These days, both kids and adults delight in dressing up in all manner of costumes for Halloween; either it's the most recent pop culture icons or some first-rate character of literature, they can be fun. Yet, where did this all come from?
Originally, Halloween was a pagan celebration known as Samhain (pronounced Sow-in), and people believed that the spirits of the dead returned for that night. people used a two-fold formula to safe themselves from being carried off. First, they left baskets of food at the edge of their villages as offerings, and second, they dressed up in justify costumes to hide from the dead. These were uncomplicated costumes of heavy cloth and a mask usually made to resemble a fierce animal.
All Halloween Costumes
When Samhain became the Eve of All Saints' Day - All Hallow's Eve - the Halloween costumes came in line with church doctrine: saints, nuns, monks and so on; although the occasional demon or ghost would creep in.

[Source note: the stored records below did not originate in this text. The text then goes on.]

(** C11: when the server answers 2xx with a body that is a JSON number
    literal, the line the process prints is Number::toString of the
    double JSON.parse reads from it, not the body: [1.50] prints as
    [1.5], [1e2] as [100], [12345678901234567890] as
    [12345678901234567000]. *)
Theorem success_prints_number (fuel : nat) (ad : adapter_defaults) (st : Z) (t : string) (x : number) :
  4 <= fuel -> names_nonempty (ad_common ad) = true -> validate_status st = true ->
  parse_number t = Some (x, EmptyString) ->
  exists rq m, faucet_run fuel ad (HttpResponse st t) = Some (Exited 0 m)
    /\ world m = mk_effects [format_number x] [] [rq].
Proof.
  intros Hf Hd Hv Ht. destruct (faucet_run_success fuel ad st t Hf Hd Hv) as (rq & m & _ & Hr & Hw).
  exists rq, m. split; [exact Hr|]. rewrite Hw, (transform_response_decimal t x Ht).
  cbn [util_format format_arg inspect inspect_value format_value map String.concat fst].
  rewrite str_app_nil_r. reflexivity.
Qed.

Lemma success_prints_number_witness :
  4 <= 4 /\ names_nonempty (ad_common axios_defaults) = true /\ validate_status 200 = true /\
  parse_number "1.50" = Some (Fin false 6755399441055744 (-52), EmptyString) /\
  format_number (Fin false 6755399441055744 (-52)) = "1.5" /\
  exists rq m, faucet_run 4 axios_defaults (HttpResponse 200 "1.50") = Some (Exited 0 m)
    /\ world m = mk_effects [format_number (Fin false 6755399441055744 (-52))] [] [rq].
Proof.
  assert (H : parse_number "1.50" = Some (Fin false 6755399441055744 (-52), EmptyString)) by (vm_compute; reflexivity).
  split; [lia|]. split; [reflexivity|]. split; [reflexivity|]. split; [exact H|]. split; [vm_compute; reflexivity|].
  exact (success_prints_number 4 axios_defaults 200 "1.50" _ ltac:(lia) eq_refl eq_refl H).
Defined.



(** The URL of line 3 as [new URL] reads it. *)
Lemma parse_url_script :
  parse_url url = UrlOk (mk_url "https:" "api.story.faucetme.pro" "" "/wallet/request-token" "" "").
Proof. vm_compute. reflexivity. Qed.

(** The names the axios defaults must leave to the adapter and to Node. *)
Definition leaves_wire_names (ad : adapter_defaults) : Prop :=
  forallb (fun kv => plain_name (fst kv)) (ad_common ad) = true
  /\ Forall (fun kv => ~ In (normalize_header (fst kv)) ["host"; "connection"; "content-length"]) (ad_common ad).

Lemma script_headers_other (ad : adapter_defaults) (m : string) :
  leaves_wire_names ad -> In (normalize_header m) ["host"; "connection"; "content-length"] ->
  forallb (fun kv => plain_name (fst kv)) (ad_common ad ++ headers) = true
  /\ Forall (fun kv => normalize_header m <> normalize_header (fst kv)) (ad_common ad ++ headers).
Proof.
  intros [Hp Hf] Hm. rewrite forallb_app, Hp. split; [reflexivity|]. apply Forall_app. split.
  - eapply Forall_impl; [|exact Hf]. intros kv Hkv Hx. apply Hkv. rewrite <- Hx. exact Hm.
  - apply Forall_forall. intros kv Hin Hx. rewrite Hx in Hm. clear Hx.
    repeat (destruct Hin as [<-|Hin]; [vm_compute in Hm; intuition discriminate|]). destruct Hin.
Qed.
Lemma pres_2nd_out_projection_witness :
  grid_layout (Sample.grid (D := R))
  /\ rd (Pres2.pres_2nd_out Sample.grid (Sample.uniform 0%R) (Sample.uniform 0%R)
           (Sample.uniform 0%R) (Sample.ramp 64) (dzhi Sample.grid)).1.1 21
     = (0 - (21 - 20) / 2)%R.
Proof.
  split; [apply sample_grid_layout |].
  destruct (pres_2nd_out_projection Sample.grid (Sample.uniform 0%R)
              (Sample.uniform 0%R) (Sample.uniform 0%R) (Sample.ramp 64)
              (dzhi Sample.grid))
    as (Hin & _); try reflexivity; [apply sample_grid_layout |].
  destruct (Hin 1 1 1) as (Hut & _); try (simpl; lia).
  exact Hut.
Defined.

(** C8. Two runs of [tdma] that differ only in the initial contents of the
    workspace [gam] return the same [xout].  The entries [gam[k]] with
    [1 <= k < size] that the runs leave behind are the same, so each was
    written before the back-substitution read it, and [gam[0]] still has
    its initial value in both runs: it is never written, and the result
    does not depend on it. *)
Theorem tdma_gam_independent {D : Type} `{Arith D}
    (a b c xin xout gam1 gam2 : list D) (size : Z) :
  size <= Z.of_nat (length gam1) -> size <= Z.of_nat (length gam2) ->
  fst (Pres2.tdma a b c xin xout gam1 size) = fst (Pres2.tdma a b c xin xout gam2 size)
  /\ (forall k, 1 <= k < size ->
        rd (snd (Pres2.tdma a b c xin xout gam1 size)) k
        = rd (snd (Pres2.tdma a b c xin xout gam2 size)) k)
  /\ rd (snd (Pres2.tdma a b c xin xout gam1 size)) 0 = rd gam1 0
  /\ rd (snd (Pres2.tdma a b c xin xout gam2 size)) 0 = rd gam2 0.
Proof.
  intros H1 H2.
  destruct (tdma_forward_agree a b c xin xout gam1 gam2 size H1 H2)
    as (Ht & Hx & Hl1 & Hl2 & Hz1 & Hz2 & Hg).
  rewrite !tdma_unfold. simpl. repeat split; auto.
  - destruct (Z.le_gt_cases size 1) as [Hs | Hs].
    + rewrite !for_down_nil by lia. done.
    + replace (Z.max 1 size) with size in Hg by lia.
      apply (for_down_rel (fun _ x1 x2 => x1 = x2)); [lia | done |].
      intros k t1 t2 Hk ->. rewrite (Hg (k + 1)) by lia. done.
  - intros k Hk. apply Hg. lia.
Qed.
(** * Berlin services MCP server: a shallow embedding of
      [src/berlin_services_mcp/server.py] and the properties of its
      query functions, formatter, data fetcher and tool dispatcher.

    Modelling choices, all documented where they are made:
    - Python values that [json.loads] can produce are the inductive [pyval];
      JSON numbers with a fraction or exponent (Python floats) are outside
      the model.
    - A [str] is a Rocq [string]; one character stands for one code point
      below 256, so [len] is [String.length].
    - A raising computation returns [Err e]; [exn] records the class name and
      [str(e)].  Only subclasses of [Exception] are modelled.
    - Tool invocations run one at a time: a call of [fetch_services_data]
      runs to completion before the next one starts.  Calls of the fetcher
      that overlap at its [await] are modelled apart, by [run_events]. *)

From Stdlib Require Import ZArith List String Ascii Bool Lia DecimalString.
Import ListNotations.

Set Warnings "-register-all".

Local Open Scope string_scope.
Local Open Scope list_scope.
Local Open Scope Z_scope.

(** String concatenation, kept apart from list append. *)
Infix "+++" := String.append (right associativity, at level 60).

(* ================================================================== *)
(** * Exceptions and the error monad *)

Record exn : Type := Raise { exn_class : string; exn_str : string }.

Inductive result (A : Type) : Type :=
| Ok (a : A)
| Err (e : exn).
Arguments Ok {A} a.
Arguments Err {A} e.

Definition bind {A B : Type} (c : result A) (k : A -> result B) : result B :=
  match c with
  | Ok a => k a
  | Err e => Err e
  end.

Notation "x <- c ;; k" := (bind c (fun x => k))
  (at level 61, c at next level, right associativity).

(* ================================================================== *)
(** * Python values *)

Inductive pyval : Type :=
| PNone
| PBool (b : bool)
| PInt (z : Z)
| PStr (s : string)
| PList (l : list pyval)
| PDict (d : list (string * pyval)).

(** [type(v).__name__] *)
Definition type_name (v : pyval) : string :=
  match v with
  | PNone => "NoneType"
  | PBool _ => "bool"
  | PInt _ => "int"
  | PStr _ => "str"
  | PList _ => "list"
  | PDict _ => "dict"
  end.

(** [bool(v)], the test behind [if v:] and [not v]. *)
Definition truthy (v : pyval) : bool :=
  match v with
  | PNone => false
  | PBool b => b
  | PInt z => negb (z =? 0)
  | PStr s => negb (s =? "")%string
  | PList l => match l with [] => false | _ => true end
  | PDict d => match d with [] => false | _ => true end
  end.

Definition is_none (v : pyval) : bool :=
  match v with PNone => true | _ => false end.

(** ** Strings *)

Definition str_of_Z (z : Z) : string := NilZero.string_of_int (Z.to_int z).
Definition str_of_nat (n : nat) : string := str_of_Z (Z.of_nat n).

(** [str.lower] on code points below 256: A-Z and the Latin-1 capitals
    (0xC0-0xDE without the multiplication sign 0xD7) move up by 32. *)
Definition lower_char (c : ascii) : ascii :=
  let n := nat_of_ascii c in
  if ((65 <=? n) && (n <=? 90))%nat then ascii_of_nat (n + 32)
  else if ((192 <=? n) && (n <=? 222) && negb (n =? 215))%nat
       then ascii_of_nat (n + 32)
       else c.

Fixpoint lower (s : string) : string :=
  match s with
  | EmptyString => EmptyString
  | String c r => String (lower_char c) (lower r)
  end.

(** [needle in hay] for two strings. *)
Fixpoint py_in (needle hay : string) : bool :=
  String.prefix needle hay
  || match hay with
     | EmptyString => false
     | String _ r => py_in needle r
     end.

(** [s[:n]] for [0 <= n]. *)
Fixpoint str_take (n : nat) (s : string) : string :=
  match n, s with
  | S k, String c r => String c (str_take k r)
  | _, _ => EmptyString
  end.

Fixpoint join (sep : string) (l : list string) : string :=
  match l with
  | [] => ""
  | [x] => x
  | x :: r => x +++ sep +++ join sep r
  end.

(** ** [repr] and [str] *)

Definition dquote : ascii := ascii_of_nat 34.
Definition squote : ascii := ascii_of_nat 39.
Definition backslash : ascii := ascii_of_nat 92.

Fixpoint has_char (c : ascii) (s : string) : bool :=
  match s with
  | EmptyString => false
  | String x r => Ascii.eqb c x || has_char c r
  end.

Definition hex_digit (n : nat) : ascii :=
  if (n <? 10)%nat then ascii_of_nat (48 + n) else ascii_of_nat (87 + n).

Definition hex_escape (n : nat) : string :=
  String backslash
    (String "x" (String (hex_digit (n / 16)) (String (hex_digit (n mod 16)) ""))).

Definition repr_char (quote c : ascii) : string :=
  let n := nat_of_ascii c in
  if Ascii.eqb c quote || Ascii.eqb c backslash then String backslash (String c "")
  else if (n =? 9)%nat then String backslash "t"
  else if (n =? 10)%nat then String backslash "n"
  else if (n =? 13)%nat then String backslash "r"
  else if ((n <? 32) || (n =? 127))%nat then hex_escape n
  else if (n <? 127)%nat then String c ""
  else if ((n <=? 160) || (n =? 173))%nat then hex_escape n
  else String c "".

Fixpoint repr_chars (quote : ascii) (s : string) : string :=
  match s with
  | EmptyString => EmptyString
  | String c r => repr_char quote c +++ repr_chars quote r
  end.

Definition repr_str (s : string) : string :=
  let quote := if has_char squote s && negb (has_char dquote s)
               then dquote else squote in
  String quote (repr_chars quote s +++ String quote "").

Fixpoint py_repr (v : pyval) : string :=
  match v with
  | PNone => "None"
  | PBool true => "True"
  | PBool false => "False"
  | PInt z => str_of_Z z
  | PStr s => repr_str s
  | PList l => "[" +++ join ", " (map py_repr l) +++ "]"
  | PDict d =>
      "{" +++ join ", " (map (fun kv => repr_str (fst kv) +++ ": " +++ py_repr (snd kv)) d)
          +++ "}"
  end.

(** [str(v)], also what an f-string field [{v}] expands to. *)
Definition py_str (v : pyval) : string :=
  match v with
  | PStr s => s
  | _ => py_repr v
  end.

(** ** Dictionaries and the operations the server applies to values *)

Fixpoint dict_get (d : list (string * pyval)) (k : string) : option pyval :=
  match d with
  | [] => None
  | (k', v) :: r => if (k' =? k)%string then Some v else dict_get r k
  end.

Definition attribute_error {A} (v : pyval) (attr : string) : result A :=
  Err (Raise "AttributeError"
         ("'" +++ type_name v +++ "' object has no attribute '" +++ attr +++ "'")).

Definition type_error {A} (msg : string) : result A :=
  Err (Raise "TypeError" msg).

(** [v.get(k, dflt)] *)
Definition py_get (v : pyval) (k : string) (dflt : pyval) : result pyval :=
  match v with
  | PDict d => Ok (match dict_get d k with Some x => x | None => dflt end)
  | _ => attribute_error v "get"
  end.

(** [v.lower()] *)
Definition py_lower (v : pyval) : result string :=
  match v with
  | PStr s => Ok (lower s)
  | _ => attribute_error v "lower"
  end.

Fixpoint chars (s : string) : list pyval :=
  match s with
  | EmptyString => []
  | String c r => PStr (String c "") :: chars r
  end.

(** The items [for x in v] visits. *)
Definition py_iter (v : pyval) : result (list pyval) :=
  match v with
  | PList l => Ok l
  | PStr s => Ok (chars s)
  | PDict d => Ok (map (fun kv => PStr (fst kv)) d)
  | _ => type_error ("'" +++ type_name v +++ "' object is not iterable")
  end.

(** Number of items [l[:n]] keeps of a sequence of length [len]. *)
Definition slice_stop (len : nat) (n : Z) : nat :=
  if n <? 0 then Z.to_nat (Z.of_nat len + n) else Z.to_nat n.

(** [v[:n]]; a dict rejects the slice as a key. *)
Definition py_slice_to (v : pyval) (n : Z) : result pyval :=
  match v with
  | PList l => Ok (PList (firstn (slice_stop (List.length l) n) l))
  | PStr s => Ok (PStr (str_take (slice_stop (String.length s) n) s))
  | PDict _ => type_error "unhashable type: 'slice'"
  | _ => type_error ("'" +++ type_name v +++ "' object is not subscriptable")
  end.

(** [v[0]] for a truthy [v]. *)
Definition py_first (v : pyval) : result pyval :=
  match v with
  | PList (x :: _) => Ok x
  | PList [] => Err (Raise "IndexError" "list index out of range")
  | PStr (String c _) => Ok (PStr (String c ""))
  | PStr EmptyString => Err (Raise "IndexError" "string index out of range")
  | PDict _ => Err (Raise "KeyError" "0")
  | _ => type_error ("'" +++ type_name v +++ "' object is not subscriptable")
  end.

(** [len(v)] *)
Definition py_len (v : pyval) : result nat :=
  match v with
  | PStr s => Ok (String.length s)
  | PList l => Ok (List.length l)
  | PDict d => Ok (List.length d)
  | _ => type_error ("object of type '" +++ type_name v +++ "' has no len()")
  end.

(** [v != 'keine'] and the like: comparing any value with a string. *)
Definition is_str (v : pyval) (s : string) : bool :=
  match v with
  | PStr t => (t =? s)%string
  | _ => false
  end.

(* ================================================================== *)
(** * Query functions *)

(** The dict literal [search_services] appends for a match. *)
Record search_result : Type := SearchResult {
  sr_id : pyval;
  sr_name : pyval;
  sr_description : pyval;
  sr_url : pyval;
  sr_fees : pyval
}.

(** The conditional expression of the ["description"] entry on a text [d]:
    [d[:200] + "..." if len(d) > 200 else d]. *)
Definition truncate_description (d : string) : string :=
  if (200 <? String.length d)%nat then str_take 200 d +++ "..." else d.

(** The ["description"] entry of the dict literal, as the code evaluates
    it: the test [len(...) > 200] first, then one of the two branches, each
    with its own [service.get("description", "")]. *)
Definition description_entry (service : pyval) : result pyval :=
  d <- py_get service "description" (PStr "") ;;
  n <- py_len d ;;
  if (200 <? n)%nat
  then d1 <- py_get service "description" (PStr "") ;;
       cut <- py_slice_to d1 200 ;;
       match cut with
       | PStr s => Ok (PStr (s +++ "..."))
       | _ => type_error ("can only concatenate list (not " +++ String dquote "str"
                            +++ String dquote ") to list")
       end
  else py_get service "description" (PStr "").

(** One turn of the loop of [search_services]: [None] when the record does
    not match. *)
Definition search_step (query_lower : string) (service : pyval)
  : result (option search_result) :=
  n <- py_get service "name" (PStr "") ;;
  name <- py_lower n ;;
  d <- py_get service "description" (PStr "") ;;
  description <- py_lower d ;;
  if py_in query_lower name || py_in query_lower description
  then
    id <- py_get service "id" PNone ;;
    nm <- py_get service "name" PNone ;;
    ds <- description_entry service ;;
    meta <- py_get service "meta" (PDict []) ;;
    url <- py_get meta "url" (PStr "") ;;
    fees <- py_get service "fees" (PStr "") ;;
    Ok (Some (SearchResult id nm ds url fees))
  else Ok None.

Fixpoint search_loop (query_lower : string) (services : list pyval)
         (results : list search_result) : result (list search_result) :=
  match services with
  | [] => Ok results
  | service :: rest =>
      r <- search_step query_lower service ;;
      search_loop query_lower rest
        (match r with Some x => results ++ [x] | None => results end)
  end.

Definition search_services (data query : pyval) : result (list search_result) :=
  query_lower <- py_lower query ;;
  d <- py_get data "data" (PList []) ;;
  services <- py_iter d ;;
  search_loop query_lower services [].

(** The loop of [get_service_by_id]; it returns at the first match and does
    not look at the records after it. *)
Fixpoint get_service_loop (services : list pyval) (service_id : pyval)
  : result (option pyval) :=
  match services with
  | [] => Ok None
  | service :: rest =>
      id <- py_get service "id" PNone ;;
      if (py_str id =? py_str service_id)%string
      then Ok (Some service)
      else get_service_loop rest service_id
  end.

Definition get_service_by_id (data service_id : pyval) : result (option pyval) :=
  d <- py_get data "data" (PList []) ;;
  services <- py_iter d ;;
  get_service_loop services service_id.

(** The dict literal [list_all_services] appends. *)
Record list_item : Type := ListItem {
  li_id : pyval;
  li_name : pyval;
  li_url : pyval
}.

Definition list_step (service : pyval) : result list_item :=
  id <- py_get service "id" PNone ;;
  nm <- py_get service "name" PNone ;;
  meta <- py_get service "meta" (PDict []) ;;
  url <- py_get meta "url" (PStr "") ;;
  Ok (ListItem id nm url).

By the time the holiday came to America, in the latter part of the nineteenth century, it was seen as a time for adults to get together for a provocative party - with fullness of "spirits" - and no costumes. It wasn't until the Baby Boom that Halloween became a time of fun costumes as children dressed up in all things from pirates to policemen to spacemen outfits. Many clothing fellowships began manufacturing Halloween costumes and plastic masks but some of them were highly flammable. Over time, they were made safer and more elaborate. Also, more types of costumes were added as teens and adults began to wear them more often. people could dress as a favourite literary character, Tv personality or pop culture icon. Today, people can dress up as anyone from Harry Potter to Dracula and even President Obama - and some would deliberate upon as to which is the most terrifying.Why Do We Wear Halloween Costumes?